Recently, there has been a debate raging worldwide and even in Parliament about whether video game loot boxes should be considered gambling. Loot boxes are digital items available to purchase with real money that contain a number of randomised in-game rewards. The rarity of these rewards varies and therefore have different perceived value to the player. 

For example, EA’s annual Fifa franchise has a game mode where players can use real money to buy randomised ’packs’ of current and retired footballers to build a team of all-stars. The chance of pulling Ronaldo out of a pack is much lower than getting a less celebrated and legendary player, like Xhaka. The more useful or celebrated a player is, the lower the chance of you getting them in a pack.

Dedicated players will spend hours and potentially hundreds or thousands of pounds trying to get Ronaldo on their team, even though the odds are stacked against them. Millions of people play the lottery each week even though the odds of winning the lottery are so insanely low. Aren't loot boxes starting to sound like gambling?

In July 2019, the Gambling Commission stated that loot boxes in video games did not constitute gambling as the rewards have no real monetary value and there is no official way to turn the rewards back into real money. However, in September the UK’s Department of Digital, Culture, Media and Sport released a report suggesting that loot boxes should be subject to the same regulation as the gambling industry. In response, the Entertainment Software Association (ESA), which is made up of the world’s biggest video game publishers, strongly disagreed.

The ESA's protests sadly make sense when you consider that some of the worlds most popular online video games are filled with randomised loot boxes. these include (but aren’t limited to): Fortnite, Overwatch, Player Unknown’s Battlegrounds, Rocket League, Call of Duty Black Ops IIII, Apex Legends, Counter Strike: Global Offensive, Hearthstone, League of Legends and Star Wars Battlefront II.

These games have millions of players and some thrive entirely on micro-transactions (purchases made inside a game) and loot box sales to make a profit. A few of the games mentioned above have also been accused of ‘pay-to-win’ mechanics, where people who purchase Loot Boxes have an advantage over players who don’t, creating an unfair playing field.

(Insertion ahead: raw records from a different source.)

(** * Betaflight attitude-control core: src/main/flight/pid.c

    A shallow embedding of the PID controller of pid.c and the proofs of
    its specification.

    Modelling conventions.
    - A C [float] is an exact rational ([Q]): the control flow, the
      comparisons and the order of the assignments are those of the source,
      the arithmetic is exact.  The one float that is converted to an
      integer and then decides branches, the Nyquist frequency of
      pidInitFilters, is computed in binary32, every operation rounded to
      nearest ([round32]).
    - Infinities and NaN are outside the model, and where C divides by zero
      the model has [x / 0 = 0].  pid.c has three such divisions: by
      [deltaT] (line 522; zero when two ticks carry the same time stamp),
      by [setpointRelaxRatio] (line 289) and by
      [1 - itermWindupPointPercent / 100] (line 299).  The two of
      pidInitConfig give [+inf] in C and [0] in the model, so a derived
      [relaxFactor] or [ITermWindupPointInv] that is zero marks a
      configuration the model does not cover; the theorems that read the
      derivative or the integration step ask for a non-zero divisor.
    - Unsigned and signed machine integers are [Z]; the wrap-around of the
      32-bit time stamps is written out ([u32], [s32]).
    - The file-scope and function-scope [static] variables of pid.c are the
      fields of one record, [pidState], threaded through every function.
    - What pid.c reads from other modules during a tick (RC commands, gyro,
      attitude, mixer, arming and mode flags) is the record [inputs]; the
      scale constants of flight/pid.h and the filter library of
      common/filter.c are the record [platform]. *)

From Stdlib Require Import ZArith QArith Qabs Qround Qpower Bool List Lia Lqa.
Import ListNotations.

Open Scope Q_scope.

(** ** Numeric helpers of common/maths.h *)

Definition Qltb (x y : Q) : bool := negb (Qle_bool y x).
Definition Qgtb (x y : Q) : bool := Qltb y x.
Definition Qgeb (x y : Q) : bool := Qle_bool y x.

(** A C float used as a condition: true when it is not zero. *)
Definition Qnonzero (x : Q) : bool := negb (Qeq_bool x 0).

(** Modelled from the spec: the macro [ABS] of common/maths.h is not in
    src; [ABS(x)] is [x > 0 ? x : -x], the magnitude. *)
Definition ABS (x : Q) : Q := if Qgtb x 0 then x else - x.

(** [ABS] at an integer type. *)
Definition ABSi (x : Z) : Z := if (x >? 0)%Z then x else (- x)%Z.
(** * FreshAI: the recipe pipeline of [attached_assets/fresh_1754513375078.py]

    A shallow embedding of the Python module and the properties of its
    functions.  Python dictionaries are finite maps with string keys, the
    functions of the module are computations in a monad that threads the
    log of the calls made to the outside (HTTP, page loader, splitter,
    embeddings, vector index, language model chain) and that can raise a
    Python exception.  A string holds the bytes of the UTF-8 text. *)

From Stdlib Require Import ZArith String Ascii List Floats.SpecFloat.
From stdpp Require Import base strings gmap list pretty.

Local Open Scope Z_scope.
Local Open Scope string_scope.
Local Open Scope list_scope.

(** ** Python values *)

(** The values that [json.loads] can produce and that the script passes
    around: [None], booleans, integers, floats, strings, lists and
    dictionaries with string keys. *)
#[warnings="-register-all"]
Inductive PyVal : Type :=
| PyNone
| PyBool (b : bool)
| PyInt (n : Z)
| PyFloat (f : spec_float)
| PyStr (s : string)
| PyList (l : list PyVal)
| PyDict (d : gmap string PyVal).

(** The exceptions that occur in the module.  [ExternalError] stands for any
    exception raised inside a library call to the outside (connection
    failures, timeouts, model service errors). *)
Inductive PyExn : Type :=
| NameError (name : string)
| AttributeError (attr : string)
| TypeError (msg : string)
| HTTPError (status_code : Z)
| JSONDecodeError
| ExternalError (msg : string).

(** A page or a chunk of a page: LangChain's [Document]. *)
Record Document : Type := mkDocument {
  page_content : string;
  source : string
}.

(** [requests.Response], as far as the script looks at it: the status code
    and the decoded body ([None] when the body is not valid JSON, in which
    case [response.json()] raises). *)
Record Response : Type := mkResponse {
  status_code : Z;
  json_body : option PyVal
}.

(** Objects that the script builds from library classes. *)
Record Embeddings : Type := mkEmbeddings { model_name : string }.

Record VectorStore : Type := mkVectorStore {
  indexed_chunks : list Document;
  embedding_function : Embeddings
}.

Record Retriever : Type := mkRetriever {
  vectorstore : VectorStore;
  search_kwargs : gmap string PyVal
}.

Record PromptTemplate : Type := mkPromptTemplate {
  input_variables : list string;
  template : string
}.

Record ChatOpenAI : Type := mkChatOpenAI {
  api_key : PyVal;
  model : string;
  temperature : spec_float
}.

(** The steps of the first stage of the chain: a retriever or
    [RunnablePassthrough()]. *)
Inductive Runnable : Type :=
| RunRetriever (r : Retriever)
| RunPassthrough.

(** [{...} | prompt_template | client | StrOutputParser()] *)
Record RagChain : Type := mkRagChain {
  chain_inputs : gmap string Runnable;
  chain_prompt : PromptTemplate;
  chain_llm : ChatOpenAI
}.

(** Objects reached through names, calls and the minus operators of line
    91: what a name is bound to, the result of calling an object with keyword
    arguments, of negating one, of subtracting two. *)
Inductive PyObj : Type :=
| GlobalObj (name : string)
| CallOf (callee : PyObj) (kwargs : gmap string PyVal)
| NegOf (operand : PyObj)
| SubOf (left right : PyObj).

(** ** Calls to the outside *)

Inductive Event : Type :=
| HttpPost (url : string) (headers : gmap string string) (data : gmap string PyVal)
| HttpGet (url : string) (headers : gmap string string) (params : gmap string string)
| ObjCall (callee : PyObj) (kwargs : gmap string PyVal)
| ObjNeg (operand : PyObj)
| ObjSub (left right : PyObj)
| PageLoad (urls : list string)
| SplitDocuments (splitter : PyObj) (documents : list Document)
| LoadEmbeddings (name : string)
| BuildIndex (chunks : list Document) (embeddings : Embeddings)
| ChainInvoke (chain : RagChain) (input : gmap string PyVal).

Definition Trace : Type := list Event.

(** What each call gives back when it does not raise. *)
Definition Answer (e : Event) : Type :=
  match e with
  | HttpPost _ _ _ | HttpGet _ _ _ => Response
  | PageLoad _ | SplitDocuments _ _ => list Document
  | ObjCall _ _ | ObjNeg _ | ObjSub _ _ => unit
  | LoadEmbeddings _ | BuildIndex _ _ => unit
  | ChainInvoke _ _ => string
  end.

(** The outside of the script: the process environment read by [os.getenv],
    the answer of every library call (it may depend on all the calls made
    before, so services with state and a model sampled at non-zero
    temperature are covered), and the interpreter's [str()] of floats and
    containers. *)
Record World : Type := mkWorld {
  environ : string -> option string;
  respond : Trace -> forall e : Event, PyExn + Answer e;
  repr_compound : PyVal -> string
}.

(** ** The monad of the script's functions *)

Definition M (A : Type) : Type := World -> Trace -> (PyExn + A) * Trace.

Definition ret {A} (a : A) : M A := fun _ t => (inr a, t).

Definition raise {A} (e : PyExn) : M A := fun _ t => (inl e, t).

Definition bind {A B} (m : M A) (k : A -> M B) : M B :=
  fun W t =>
    match m W t with
    | (inl e, t') => (inl e, t')
    | (inr a, t') => k a W t'
    end.

#[global] Instance M_ret : MRet M := @ret.
#[global] Instance M_bind : MBind M := fun A B k m => bind m k.

Definition ask : M World := fun W t => (inr W, t).

(** A library call: it is logged, and the world answers or raises. *)
Definition call (e : Event) : M (Answer e) :=
  fun W t => (respond W t e, t ++ [e]).

(** The result and the log of a run. *)
Definition outcome {A} (r : (PyExn + A) * Trace) : PyExn + A := fst r.
Definition log {A} (r : (PyExn + A) * Trace) : Trace := snd r.

(** ** Python operations used by the script *)

(** [os.getenv(name)] *)
Definition getenv (W : World) (name : string) : PyVal :=
  match environ W name with
  | Some s => PyStr s
  | None => PyNone
  end.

In particular, Star Wars Battlefront II came under heavy fire for incentivising players to spend money beyond the initial cost of the software to gain a tactical edge or to unlock powerful characters. This means that players who purchased the game at full price are actually disadvantaged in a multiplayer game by not spending more money. These kinds of shady tactics to sell loot boxes have been called predatory by a US legislator, but nothing has been done to change things in America or the UK.

EA defended these randomised mechanics by saying they intended on giving players a sense of ‘pride and accomplishment’ when they eventually win this virtual draw. This response was a PR disaster as hundreds of thousands of people disliked the comment and mocked them for their blatant spin. After launch, Battlefront II missed EA’s sales expectations, which they blamed on the controversy.

Some countries and governments, including Belgium and China, have already deemed the loot box mechanic as gambling and have outright banned games that include loot boxes. Some publishers have since removed these features from their games so that they can still be sold in these countries, whereas some games that rely on loot box revenue to exist have been removed from digital stores entirely. 

The fact is, the power to choose whether to regulate loot box mechanics has been unfairly left in the hands of the publishers that are profiting so heavily from them. If casinos were allowed to make their own rules free of regulation, there would be chaos. So why isn’t a third party, like the Gambling Commission, forcing video game companies to have gambling licences to profit from this lucrative, potentially addictive activity?